Profusion de l’offre et forte appétence des publics
Depuis les années 1990, les séries télévisées prennent une place croissante au sein de la programmation audiovisuelle. Selon une étude de Médiamétrie (février 2014[2]), 61% des Français déclarent regarder une fiction française au moins une fois par semaine. La dernière enquête sur les Pratiques culturelles des Français, publiée par Olivier Donnat en 2009[3], montrait déjà leur goût pour les séries télévisées : 76% des personnes interrogées citaient spontanément au moins un titre de série ou feuilleton, et près de la moitié (45%) en citaient au moins trois. Cette étude soulignait déjà que grâce à la très grande diversité des séries accessibles, « tant au plan du contenu que des modalités de (re)diffusion (…), l’offre est suffisamment riche pour que chacun y trouve un programme répondant à ses attentes »[4].

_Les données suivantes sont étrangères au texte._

(** ** A progress state without its queue *)


Section NoQueue.
Variables (l : list Flashcard) (ps : ProgressState)
          (alg : SpacedRepetitionAlgorithm) (st : StorageManager).
Hypothesis Hnone : repeatLater ps = None.






End NoQueue.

Les séries télévisées sont incontournables depuis longtemps. Dans les années 1970-80, elles rassemblaient déjà de très nombreux téléspectateurs, à l’instar du feuilleton Dallas déjà évoqué. Pour Arnaud Jalbert, « ces séries phénomènes ont toujours été (…) vecteurs de communication, de communautés, de discussion populaire »[5]. Il convient cependant qu’après un léger ralentissement « peut-être lié à une baisse de qualité », la progression a repris sans doute en raison de la multiplication des medium donnant accès aux fictions sérielles. L’historienne Marjolaine Boutet interprète cela par un effet de génération en France : « Les gens qui sont en passe d’être dominants, ou qui le sont déjà, sont, culturellement, des enfants de la télévision »[6].

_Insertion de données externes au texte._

Lemma mapM_concat (A B : Type) (f : A -> M B) (a b : list A) :
  mapM f (a ++ b) = (x <- mapM f a ;; y <- mapM f b ;; ret (x ++ y)).
Proof.
  induction a as [|t a IH].
  - simpl app. change (mapM f []) with (@ret (list B) []).
    rewrite bind_ret_l. symmetry. apply bind_ret_r.
  - change ((t :: a) ++ b) with (t :: (a ++ b)).
    rewrite !mapM_cons, bind_assoc. apply bind_ext. intros y.
    rewrite IH, !bind_assoc. apply bind_ext. intros ys.
    rewrite bind_ret_l, bind_assoc. apply bind_ext. intros zs.
    rewrite bind_ret_l. reflexivity.
Qed.

Lemma render_multiple_concat (r : token -> M value) (a b : list token) :
  render_multiple r (a ++ b) =
  (x <- render_multiple r a ;; y <- render_multiple r b ;; ret (x ++ y)).
Proof.
  unfold render_multiple. rewrite mapM_concat, !bind_assoc.
  apply bind_ext. intros x. rewrite bind_ret_l, !bind_assoc.
  apply bind_ext. intros y. rewrite !bind_ret_l, flatten_app. reflexivity.
Qed.

Lemma render_multiple_one (r : token -> M value) (t : token) :
  render_multiple r [t] = (v <- r t ;; ret (flatten_value v)).
Proof.
  unfold render_multiple. rewrite mapM_cons, bind_assoc.
  apply bind_ext. intros v. change (mapM r []) with (@ret (list value) []).
  rewrite !bind_ret_l. unfold flatten. simpl. rewrite app_nil_r. reflexivity.
Qed.

Lemma render_multiple_three (r : token -> M value) (a b c : list token) :
  render_multiple r (a ++ b ++ c) =
  (x <- render_multiple r a ;; y <- render_multiple r b ;;
   z <- render_multiple r c ;; ret (x ++ y ++ z)).
Proof.
  rewrite render_multiple_concat. apply bind_ext. intros x.
  rewrite render_multiple_concat, bind_assoc. apply bind_ext. intros y.
  rewrite bind_assoc. apply bind_ext. intros z. rewrite bind_ret_l. reflexivity.
Qed.

Lemma render_multiple_flat (r : token -> M value) (tokens : list token)
    (rendered : list value) (log : list string) :
  render_multiple r tokens = (Ok rendered, log) -> flatten rendered = rendered.
Proof.
  unfold render_multiple. intros H. bind_inv H E. ret_inv H.
  apply flatten_idempotent.
Qed.

(** X2. Rendering a sequence of siblings is rendering its parts one after
    the other: the results are concatenated, the records too, and the
    first error ends the call. *)
Theorem siblings_concatenate (a b : list token) :
  render_multiple render (a ++ b) =
    (x <- render_multiple render a ;;
     y <- render_multiple render b ;;
     ret (x ++ y)) /\
  render (Ast.Document (a ++ b)) =
    (x <- render_multiple render a ;;
     y <- render_multiple render b ;;
     ret (VList (x ++ y))).
Proof.
  split; [apply render_multiple_concat|].
  change (render (Ast.Document (a ++ b)))
    with (r <- render_multiple render (a ++ b) ;; ret (VList r)).
  rewrite render_multiple_concat, bind_assoc. apply bind_ext. intros x.
  rewrite bind_assoc. apply bind_ext. intros y. rewrite bind_ret_l. reflexivity.
Qed.

Lemma render_returns_children (name : string) (a : attrs) (header : option token)
    (items : list token) (h : handler) :
  registered render_map name = Some h ->
  returns_children h = true ->
  render_multiple render [Token name a header items] = render_multiple render items.
Proof.
  intros Hreg Hh. rewrite render_multiple_one, render_unfold, Hreg.
  assert (Hc : call render h a header items
               = (r <- render_multiple render items ;; ret (VList r)))
    by (destruct h; try discriminate Hh; reflexivity).
  rewrite Hc, bind_assoc.
  destruct (render_multiple render items) as [[r|e] l] eqn:E; [|reflexivity].
  rewrite (bind_step _ (eq_refl (Ok r, l))), bind_ret_l.
  change (flatten_value (VList r)) with (flatten r).
  rewrite (render_multiple_flat _ _ E). simpl. rewrite app_nil_r. reflexivity.
Qed.

(** X3. A list, a document or a table row among siblings is transparent:
    the siblings render as they would with its children in its place. *)
Theorem container_is_transparent (name : string) (a : attrs)
    (header : option token) (items before after : list token) (h : handler) :
  registered render_map name = Some h ->
  returns_children h = true ->
  render_multiple render (before ++ Token name a header items :: after) =
  render_multiple render (before ++ items ++ after).
Proof.
  intros Hreg Hh.
  change (before ++ Token name a header items :: after)
    with (before ++ [Token name a header items] ++ after).
  rewrite !render_multiple_three. apply bind_ext. intros x.
  rewrite (@render_returns_children name a header items h Hreg Hh). reflexivity.
Qed.

(** A nested list between two paragraphs of a document. *)
Lemma container_is_transparent_witness :
  render_multiple render
    ([Ast.Paragraph [Ast.RawText "a"]]
     ++ Ast.List [Ast.ListItem "-" [Ast.Paragraph [Ast.RawText "b"]]]
     :: [Ast.Paragraph [Ast.RawText "c"]])
  = render_multiple render
      ([Ast.Paragraph [Ast.RawText "a"]]
       ++ [Ast.ListItem "-" [Ast.Paragraph [Ast.RawText "b"]]]
       ++ [Ast.Paragraph [Ast.RawText "c"]]).
Proof.
  exact (@container_is_transparent "List" no_attrs None
           [Ast.ListItem "-" [Ast.Paragraph [Ast.RawText "b"]]]
           [Ast.Paragraph [Ast.RawText "a"]] [Ast.Paragraph [Ast.RawText "c"]]
           HList eq_refl eq_refl).
Defined.

(** ** Paragraphs under a merging parent *)

Lemma non_string_blocks_concat (a b : list value) :
  non_string_blocks (a ++ b) = non_string_blocks a ++ non_string_blocks b.
Proof. apply filter_app. Qed.

Lemma non_string_blocks_twice (l : list value) :
  non_string_blocks (non_string_blocks l) = non_string_blocks l.
Proof.
  unfold non_string_blocks. induction l as [|v l IH]; [reflexivity|].
  cbn [filter]. destruct (isinstance_dict v && negb (is_text_block v)) eqn:E;
    [|exact IH].
  cbn [filter]. rewrite E, IH. reflexivity.
Qed.

Lemma merged_text_empty_blocks (l : list value) :
  nonempty (merged_text l) = false -> merged_text l = EmptyString.
Proof. destruct (merged_text l); [reflexivity | discriminate]. Qed.

Lemma paragraph_items_text (c : list value) :
  merged_text (paragraph_items c) = merged_text c.
Proof.
  unfold paragraph_items. destruct (nonempty (merged_text c)) eqn:E.
  - cbn [merged_text]. rewrite non_string_blocks_text.
    change (text_of (text_block (merged_text c))) with (merged_text c).
    apply append_empty_r.
  - rewrite non_string_blocks_text. symmetry. apply merged_text_empty_blocks, E.
Qed.

Lemma paragraph_items_blocks (c : list value) :
  non_string_blocks (paragraph_items c) = non_string_blocks c.
Proof.
  unfold paragraph_items. destruct (nonempty (merged_text c)).
  - change (non_string_blocks (text_block (merged_text c) :: non_string_blocks c))
      with (non_string_blocks (non_string_blocks c)).
    apply non_string_blocks_twice.
  - apply non_string_blocks_twice.
Qed.

Lemma paragraph_items_are_items (c : list value) :
  forallb is_item c = true -> forallb is_item (paragraph_items c) = true.
Proof.
  intros H. unfold paragraph_items.
  destruct (nonempty (merged_text c)); simpl;
    apply non_string_blocks_items; exact H.
Qed.

Lemma render_multiple_to_string_merge (tokens : list token) :
  render_multiple_to_string render tokens =
  (x <- render_multiple render tokens ;;
   ret (merged_text x, non_string_blocks x)).
Proof.
  destruct (render_multiple render tokens) as [[x|e] l] eqn:E.
  - pose proof (render_multiple_items (render_all_items tokens) E) as Hi.
    rewrite (render_multiple_to_string_items _ _ E Hi).
    unfold bind, ret. rewrite app_nil_r. reflexivity.
  - unfold render_multiple_to_string. rewrite E. reflexivity.
Qed.

Lemma render_paragraph_items (children : list token) :
  render_multiple render [Ast.Paragraph children] =
  (c <- render_multiple render children ;; ret (paragraph_items c)).
Proof.
  rewrite render_multiple_one.
  change (render (Ast.Paragraph children))
    with (render_multiple_to_string_and_combine render children
            (fun s => ret (text_block s))).
  destruct (render_multiple render children) as [[c|e] l] eqn:E.
  - pose proof (render_multiple_items (render_all_items children) E) as Hi.
    rewrite (@combine_items _ _ _ _ _ E Hi).
    pose proof (paragraph_items_are_items _ Hi) as Hp.
    rewrite (bind_step (fun c => ret (paragraph_items c)) (eq_refl (Ok c, l))).
    cbn [ret fst snd]. rewrite app_nil_r.
    unfold paragraph_items in *.
    destruct (nonempty (merged_text c)); rewrite ?bind_ret_l; cbn [ret fst];
      match goal with
      | |- bind (Ok (VList ?x), l) _ = _ =>
          rewrite (bind_step (fun v => ret (flatten_value v))
                     (eq_refl (Ok (VList x), l)));
          cbn [ret fst snd];
          change (flatten_value (VList x)) with (flatten x);
          rewrite (items_flatten _ Hp), app_nil_r; reflexivity
      end.
  - unfold render_multiple_to_string_and_combine, render_multiple_to_string.
    rewrite E. reflexivity.
Qed.

(** X4. A paragraph under a parent that merges its children into one
    string is unwrapped: the parent gets the same string and the same
    leftover blocks as with the children of the paragraph in its place. So
    a quote of one paragraph renders as a quote of the paragraph's
    children. *)
Theorem paragraph_is_unwrapped (before children after : list token) :
  render_multiple_to_string render (before ++ Ast.Paragraph children :: after) =
  render_multiple_to_string render (before ++ children ++ after) /\
  render (Ast.Quote [Ast.Paragraph children]) = render (Ast.Quote children).
Proof.
  assert (H : forall b a,
    render_multiple_to_string render (b ++ Ast.Paragraph children :: a) =
    render_multiple_to_string render (b ++ children ++ a)).
  { intros b a.
    change (b ++ Ast.Paragraph children :: a)
      with (b ++ [Ast.Paragraph children] ++ a).
    rewrite !render_multiple_to_string_merge, !render_multiple_three, !bind_assoc.
    apply bind_ext. intros x. rewrite render_paragraph_items, !bind_assoc.
    apply bind_ext. intros c. rewrite bind_ret_l, !bind_assoc.
    apply bind_ext. intros z. rewrite !bind_ret_l.
    rewrite !merged_text_app, !non_string_blocks_concat.
    rewrite paragraph_items_text, paragraph_items_blocks. reflexivity. }
  split; [apply H|].
  change (render (Ast.Quote [Ast.Paragraph children]))
    with (render_multiple_to_string_and_combine render [Ast.Paragraph children]
            (fun s => ret (heading_block QuoteBlock s))).
  change (render (Ast.Quote children))
    with (render_multiple_to_string_and_combine render children
            (fun s => ret (heading_block QuoteBlock s))).
  unfold render_multiple_to_string_and_combine.
  specialize (H [] []). simpl in H. rewrite app_nil_r in H. rewrite H. reflexivity.
Qed.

Les séries, outil de fidélisation des publics
Nous l’avons vu, les séries télévisées disposent d’une temporalité spécifique qui leur permet « d’infuser » la vie de leurs publics. Leur programmation régulière, l’empathie à l’égard des personnages, la récurrence des intrigues, fidélisent les téléspectateurs qui s’attachent à l’univers, à l’histoire et aux héros. Lors de notre entretien, Marie Guillaumond a effectivement rappelé que « C’est le propre de la télévision que de fidéliser et de créer cet attachement. L’attachement naît des personnages, qu'on aime voir évoluer »[7].

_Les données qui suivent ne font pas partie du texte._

(** [Trigger.get_alerts_since] *)
Definition get_alerts_since (timestamp : timeobject) : M (list Alert.t) :=
  unix_timestamp ← call (to_UNIXtime timestamp);
  self_alerts ← getattr alerts;
  mret (for_in self_alerts
         (fun alert result =>
            if Alert.last_update alert >=? unix_timestamp
            then (result ++ [alert], Continue)
            else (result, Continue))
         []).

(** [Trigger.get_alerts_on] *)
Definition get_alerts_on (weather_param : string) : M (list Alert.t) :=
  self_alerts ← getattr alerts;
  mret (for_in self_alerts
         (fun alert result =>
            (for_in (Alert.met_conditions alert)
               (fun met_condition result =>
                  if String.eqb
                       (Condition.weather_param (MetCondition.condition met_condition))
                       weather_param
                  then (result ++ [alert], Break)
                  else (result, Continue))
               result,
             Continue))
         []).

(** [pyowm.utils.timeformatutils.to_ISO8601], which [__repr__] calls on the
    two stored epochs, is a parameter as well. *)
Variable to_ISO8601 : Z -> result string.

(** The module's [__name__], and [self.__class__.__name__] for an instance
    of the class itself. *)
Definition __name__ : string := "pyowm.alertingapi30.trigger".
Definition __class__name__ : string := "Trigger".

(** [Trigger.__repr__]: the arguments of the format are evaluated from left
    to right, and each [%s] is replaced by the text of its argument. *)
Definition repr : M string :=
  self_id ← getattr id;
  self_start ← getattr start;
  iso_start ← call (to_ISO8601 self_start);
  self_end ← getattr end_;
  iso_end ← call (to_ISO8601 self_end);
  self_alerts ← getattr alerts;
  mret ("<" +:+ __name__ +:+ "." +:+ __class__name__
        +:+ " - id=" +:+ (match self_id with Some i => i | None => "None" end)
        +:+ ", start=" +:+ iso_start
        +:+ ", end=" +:+ iso_end
        +:+ ", alerts=" +:+ pretty (length self_alerts)
        +:+ ">").

End Collaborators.

Arguments repr {AlertChannel} to_ISO8601 self : rename.
Arguments mk {AlertChannel} start end_ alerts alert_channels id.
Arguments start {AlertChannel} self : rename.
Arguments end_ {AlertChannel} self : rename.
Arguments alerts {AlertChannel} self : rename.
Arguments alert_channels {AlertChannel} self : rename.
Arguments id {AlertChannel} self : rename.
Arguments init {timeobject} to_UNIXtime {AlertChannel} OWM_API_POLLING
  start end_ conditions area alerts alert_channels id.
Arguments get_alerts {AlertChannel} self : rename.
Arguments get_alert {AlertChannel} alert_id self : rename.
Arguments get_alerts_since {timeobject} to_UNIXtime {AlertChannel} timestamp self : rename.
Arguments get_alerts_on {AlertChannel} weather_param self : rename.

End Trigger.

(** ** [ImageTypeEnum] *)

Module ImageType.

(** Modelled from the spec: the [ImageType] record of
    [pyowm/commons/databoxes.py], which is not in this source tree; it
    holds a symbolic name, a MIME type and a file extension. *)
Record t : Type := mk {
  name : string;
  mime_type : string;
  file_extension : string
}.
End ImageType.

Module ImageTypeEnum.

Quant à l’art du suspens, essentiel aux séries, pour Séverine Barthes, il s’agit d’un outil supplémentaire de fidélisation des publics. Outre les cliffhangers, la chercheuse s’est intéressée aux premiers et derniers épisodes des séries (Season premiere et Season finale pour les initiés), qu’elle considère comme « des jalons importants puisqu’ils doivent respectivement relancer l’intérêt du public pour l’année qui s’ouvre et provoquer un suspense insoutenable pour que les téléspectateurs reviennent quatre mois pus tard »[8]. De même, le générique constitue à ses yeux un « moment extrêmement rhétorique » et ingrédient essentiel à la fidélisation.
Or l’attachement des téléspectateurs aux séries dépasse les frontières du petit écran : avec l’explosion du transmédia, 76% des téléspectateurs recherchent des informations sur leur fiction préférée avant, pendant ou après sa diffusion[9]. Cet autre phénomène spécifique au contenu sériel permet aux auteurs de fictions d’aller plus loin et de proposer « une expérience multi-supports en lien avec la vie réelle du public »[10]. Pour revenir aux caractéristiques des séries contribuant à la fidélisation des téléspectateurs, nous distinguerons les séries « bouclées » des séries « feuilletonnantes ». Les premières présentent au téléspectateur une intrigue tenant sur la durée d’un épisode, tandis que les secondes voient leurs arcs narratifs se développer sur plusieurs épisodes. Ces dernières, qui se sont particulièrement multipliées ces dernières années, sont évidement davantage propices à attiser la curiosité du public :
« (…) la trame narrative, qui jadis était toute entière à l’intérieur de chaque épisode d’une série, court désormais sur plusieurs ou au travers de la série dans son intégralité. L’attente de la suite fidélise le téléspectateur.» [11]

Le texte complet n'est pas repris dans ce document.